Banks and Sovereigns

• The second fault line was not anticipated prior to the creation of the euro: the fact that banks and their sovereigns are inextricably linked such that their debts need to be considered together rather than separately.

• Banks and Sovereigns each have the potential to bring the other down and the Eurozone has had cases of both, with banks in Ireland and Spain bringing crisis upon the sovereign and vice versa in Greece.

• It has proved very difficult to break this link as once a banking crisis has infected the sovereign; the fall in the creditworthiness of government debt further undermines banks’ balance sheets, creating a downward spiral.

• One means of stopping the negative feedback loops would be to build a banking union, which could create a level playing field across the Eurozone and help break the vicious cycle linking banks and sovereigns.

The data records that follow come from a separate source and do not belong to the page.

Lemma adds_go force s h (P : res Exc bool -> Daemon -> list Ev -> Prop) dir m t s2 h2 (Q : res Exc bool -> Daemon -> list Ev -> Prop) :
  idles t -> cause force s m t ->
  (forall dir m t t' b s', idles t -> cause force s m t ->
     (if b : bool then installed s' = Some m /\ synced (env_at (h ++ reads dir m ++ t ++ t')) m /\
        in_sync (metrics s') = 1%Q /\ env_healthy (metrics s') = 1%Q else installed s' = None) ->
     P (Ok b) s' (reads dir m ++ t ++ t')) ->
  h2 = h ++ reads dir m ++ t -> (forall r s' t', P r s' (reads dir m ++ t ++ t') -> Q r s' t') ->
  adds (sync_now svc m) s2 h2 Q.
Proof.
  intros Ht Hc Hnow -> HQ. eapply adds_mono; [apply adds_sync_now|]. intros [b|e] s' t' H; [|done].
  apply HQ. apply Hnow; [done|done|]. destruct b; [|done]. by rewrite <- !app_assoc in H.
Qed.
(** The ways that [reconcile] ends. *)
Lemma adds_reconcile force s h P :
  (forall t, idles t -> P (Err Raised) s t) ->
  (forall dir m t s', idles t -> installed s' = None -> paused (metrics s') = 1%Q -> P (Ok true) s' (reads dir m ++ t)) ->
  (forall dir m t s', idles t -> installed s' = installed s -> installed s' = Some m ->
     in_sync (metrics s') = 1%Q -> (1 # 2 <= env_healthy (metrics s'))%Q -> P (Ok true) s' (reads dir m ++ t)) ->
  (forall dir m t s', idles t -> installed s' = installed s -> P (Ok false) s' (reads dir m ++ t)) ->
  (forall dir m t t' b s', idles t -> cause force s m t ->
     (if b : bool then installed s' = Some m /\ synced (env_at (h ++ reads dir m ++ t ++ t')) m /\
        in_sync (metrics s') = 1%Q /\ env_healthy (metrics s') = 1%Q else installed s' = None) ->
     P (Ok b) s' (reads dir m ++ t ++ t')) ->
  adds (reconcile svc force) s h P.
Proof.
  intros He Hpaused Hin Hcool Hnow. unfold reconcile, is_paused. adds_step. apply adds_desired; [done|]. intros dir m.
  adds_step. apply (adds_call svc PauseExists). intros pause. adds_step. adds_step. destruct pause.
  - adds_step. adds_step. adds_step. adds_step. adds_step. apply adds_in_sync. intros live t Ht _. adds_step. adds_step.
    adds_step. cbn [app]. rewrite !app_nil_r. apply (Hpaused dir m (existT PauseExists true :: t)); [by constructor|done|done].
  - adds_step. adds_step. adds_step. adds_step. adds_step. apply adds_in_sync. intros live t Ht Hd.
    adds_step. adds_step. set (s1 := _ <| metrics := _ |>). cbn [app]. destruct (_ && negb force && _) eqn:E.
    + apply andb_true_iff in E as [[E1 E2]%andb_true_iff E3]. pose proof E1 as [_ Hm%bool_decide_eq_true]%andb_true_iff.
      adds_step. rewrite !app_nil_r.
      apply (Hin dir m (existT PauseExists false :: t)); [by constructor|done|done| |by apply qle_true].
      change (q_of_bool (live && bool_decide (installed s1 = Some m)) = 1%Q). by rewrite E1.
    + assert (Hcause : force = false -> (env_healthy (metrics s) < 1 # 2)%Q \/ installed s <> Some m \/ drift m t).
      { intros ->. cbn [negb] in E. rewrite andb_true_r in E. apply andb_false_iff in E as [E|E]; [|left; by apply qle_false].
        apply andb_false_iff in E as [E|E]; [right; right; by apply Hd|]. right. left. by apply bool_decide_eq_false in E. }
      adds_step. unfold time. destruct force; [adds_step; adds_step; apply (adds_call svc (ReadLive _)); intros a|].
      2: adds_step; apply (adds_call svc Time); intros now; adds_step; adds_step; adds_step;
        destruct (now - _ <?q _)%Q eqn:Ec; [adds_step|adds_step; apply (adds_call svc (ReadLive _)); intros a].
      * eapply (adds_go true s h P dir m (existT PauseExists false :: t ++ [existT (ReadLive "pixi.lock") a]));
          [by constructor; [|apply Forall_app; split; [|repeat constructor]]|split; [by left|by left]|done| |].
        -- by rewrite !app_nil_r, <- !app_assoc.
        -- intros r s' t'. cbn [app]. by rewrite <- ?app_assoc, ?app_nil_r.
      * rewrite !app_nil_r. apply (Hcool dir m (existT PauseExists false :: t ++ [existT Time now])); [|done].
        constructor; [done|]. apply Forall_app. split; [done|]. by repeat constructor.
      * eapply (adds_go false s h P dir m (existT PauseExists false :: t ++ [existT Time now; existT (ReadLive "pixi.lock") a]));
          [constructor; [done|]; apply Forall_app; split; [done|]; by repeat constructor| |done| |].
        -- split; [by left|]. right. split.
           ++ exists now. split; [right; apply elem_of_app; right; by left|]. by apply qlt_false in Ec.
           ++ destruct (Hcause eq_refl) as [?|[?|Hdr]]; [by left|by right; left|]. right. right.
              destruct Hdr as (n & d & x & Hn & Hin' & Hx). exists n, d, x. split; [done|]. split; [|done].
              right. apply elem_of_app. by left.
        -- by rewrite !app_nil_r, <- !app_assoc.
        -- intros r s' t'. cbn [app]. by rewrite <- ?app_assoc, ?app_nil_r.
Qed.

Lemma honest_same s s' h t : honest s h -> idles t -> installed s' = installed s -> honest s' (h ++ t).
Proof. intros H Ht E m. rewrite E, env_idles by done. apply H. Qed.
Lemma honest_none s h : installed s = None -> honest s h.
Proof. intros E m. by rewrite E. Qed.

(** What is reported as in sync was installed and checked. If what the daemon
    remembers to have installed is what is in place, installed and validated, a cycle
    leaves it so, whatever fails. When it reports success and is not paused, the
    manifests that it read at its start are in place, an install of them succeeded, and a
    check of the environment after that, with nothing done to it since; and the gauge
    says so. Where it does not, it remembers nothing or what it did before. *)
Theorem sync_honest force s h :
  honest s h ->
  adds (reconcile svc force) s h (fun r s' t =>
    honest s' (h ++ t) /\
    match r with
    | Ok true => paused (metrics s') = 1%Q /\ installed s' = None \/
        exists dir m t', t = reads dir m ++ t' /\ installed s' = Some m /\ synced (env_at (h ++ t)) m /\
          in_sync (metrics s') = 1%Q /\ (1 # 2 <= env_healthy (metrics s'))%Q
    | _ => installed s' = None \/ installed s' = installed s
    end).
Proof.
  intros Hh. pose proof reads_idle as Hr. unfold idles in Hr.
  assert (Hi : forall dir m t, idles t -> idles (reads dir m ++ t)) by (intros; apply Forall_app; auto).
  apply adds_reconcile.
  - intros t Ht. split; [by apply (honest_same s)|by right].
  - intros dir m t s' Ht Hn Hp. split; [by apply honest_none|by left].
  - intros dir m t s' Ht Hn Hm Hs He. assert (Hh' : honest s' (h ++ reads dir m ++ t)) by (apply (honest_same s); auto).
    split; [done|]. right. exists dir, m, t. split; [done|]. split; [done|]. split; [by apply Hh'|done].
  - intros dir m t s' Ht Hn. split; [apply (honest_same s); auto|by right].
  - intros dir m t t' b s' Ht _. destruct b; [|intros Hn; split; [by apply honest_none|by left]].
    intros (Hm & Hs & Hin & He). split; [intros m' E; by rewrite Hm in E; simplify_eq|].
    right. exists dir, m, (t ++ t'). split; [done|]. split; [done|]. split; [done|]. split; [done|]. by rewrite He.
Qed.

• This seems to be where we are heading and progress is being made in terms of the appointment of the European Central Bank (ECB) as the region’s supervisor and on which banks will be covered. However, the more important issues involve the organisation of a resolution mechanism when banks fail and the nature of deposit insurance.

Conclusion

As the euro crisis has evolved, it has become increasingly apparent that Europe makes progress through a series of crisis. Only when faced with the prospect of the system breaking down do we discover what is a non-negotiable line in the sand from a bargaining position. As financial markets have found, brinkmanship is an integral part of politics and hence the resolution process.

However one of the side effects of the ECB’s policy of flooding the markets with liquidity (actual or threatened) and reducing market volatility has been to reduce the risk of a crisis. Peripheral bond spreads have continued to tighten as investors hunt yield, believing that the ECB sands behind them. Clearly such action has created a much needed breathing space for the euro, but by removing the danger of crisis it has taken the pressure off governments to take action.

Germany and the other core countries (Benelux, Finland and France) have benefitted from the trade gains created by the single currency and are now benefitting indirectly from the crisis through extraordinarily low levels of interest rates. According to Deutsche Bank, Dutch government bond yields are at their lowest for 500 years. The route to a sustainable euro will involve persuading the core to give up some of these gains on rates for higher growth and a stable euro over the medium term.